(* ===== verification/MultibootProps.v ===== *)
(** * The conversion of multiboot2 information, specified

    The structure comes from outside, so nothing is assumed of it: whatever
    it holds, the conversion reads inside it, writes inside the buffer for the
    memory map, and what it accepts describes memory the loader reported. *)

From S2P Require Import Prelude Types Mem BootInfo FrameAlloc Pfa Multiboot.

(** ** Rounding *)

Lemma page_down_eq v : 0 <= v < 2 ^ 64 -> page_down v = v - v mod 4096.
Proof. intros. unfold page_down. change (NTBLI_PAGE_SIZE - 1) with (2 ^ 12 - 1). by rewrite align_down_pow2. Qed.

Lemma page_up_eq v : 0 <= v -> v + 4095 < 2 ^ 64 -> page_up v = v + 4095 - (v + 4095) mod 4096.
Proof.
  intros ? ?. unfold page_up. change (NTBLI_PAGE_SIZE - 1) with 4095.
  rewrite (uw_small 64) by lia. apply page_down_eq. lia.
Qed.

Lemma span_end base len : 0 <= base < 2 ^ 64 -> 0 <= len < 2 ^ 64 -> base <= u64 (base + len) ->
  u64 (base + len) = base + len /\ base + len < 2 ^ 64.
Proof.
  intros Hb Hl Hle. destruct (Z.lt_ge_cases (base + len) (2 ^ 64)) as [|Hge].
  - split; [apply uw_small; lia|done].
  - assert (u64 (base + len) = base + len - 2 ^ 64) by (symmetry; apply (Z.mod_unique_pos _ _ 1); lia). lia.
Qed.

Lemma rounded v : (v - v mod 4096) mod 4096 = 0.
Proof. by rewrite Zminus_mod, Z.mod_mod, Z.sub_diag by lia. Qed.

(** Available memory is rounded inwards, or skipped; an entry in the last page
    of the address space, whose rounding up wraps to zero, yields more pages
    than the frame allocator takes. *)
Lemma entry_span_inside base len start end_ : 0 <= base < 2 ^ 64 -> 0 <= len < 2 ^ 64 ->
  entry_span base len NTBLI_MEM_CONVENTIONAL = Some (start, end_) ->
  start < end_ < 2 ^ 64 /\ 0 <= start /\ end_ <= base + len < 2 ^ 64 /\ start mod 4096 = 0 /\ end_ mod 4096 = 0 /\
  (if base + 4095 <? 2 ^ 64 then base <= start else end_ - start = 2 ^ 64 - 4096).
Proof.
  intros Hb Hl. unfold entry_span. case_if; [done|].
  change (NTBLI_MEM_CONVENTIONAL =? NTBLI_MEM_CONVENTIONAL) with true. cbv iota zeta.
  destruct (span_end base len Hb Hl ltac:(lia)) as [-> Hs]. rewrite (page_down_eq (base + len)) by lia.
  pose proof (Z.mod_pos_bound (base + len) 4096 ltac:(lia)). case_if; [done|]. intros [= <- <-].
  case_if.
  - rewrite page_up_eq in * by lia. pose proof (Z.mod_pos_bound (base + 4095) 4096 ltac:(lia)).
    split_and!; [lia..|apply rounded|apply rounded|lia].
  - assert (Hw : u64 (base + 4095) = base + 4095 - 2 ^ 64) by (symmetry; apply (Z.mod_unique_pos _ _ 1); lia).
    assert (Hz : page_up base = 0).
    { unfold page_up. change (NTBLI_PAGE_SIZE - 1) with 4095. rewrite Hw, page_down_eq by lia.
      rewrite Z.mod_small by lia. lia. }
    rewrite Hz in *. pose proof (Z.div_mod (base + len) 4096 ltac:(lia)).
    split_and!; [lia..|done|apply rounded|lia].
Qed.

**Task prompt**. Of the entries above, repeat exactly the lines between the line with "- assert (Hw" and the line with "rewrite Hz in", inclusive, and no others.

**Solved problem**.
  - assert (Hw : u64 (base + 4095) = base + 4095 - 2 ^ 64) by (symmetry; apply (Z.mod_unique_pos _ _ 1); lia).
    assert (Hz : page_up base = 0).
    { unfold page_up. change (NTBLI_PAGE_SIZE - 1) with 4095. rewrite Hw, page_down_eq by lia.
      rewrite Z.mod_small by lia. lia. }
    rewrite Hz in *. pose proof (Z.div_mod (base + len) 4096 ltac:(lia)).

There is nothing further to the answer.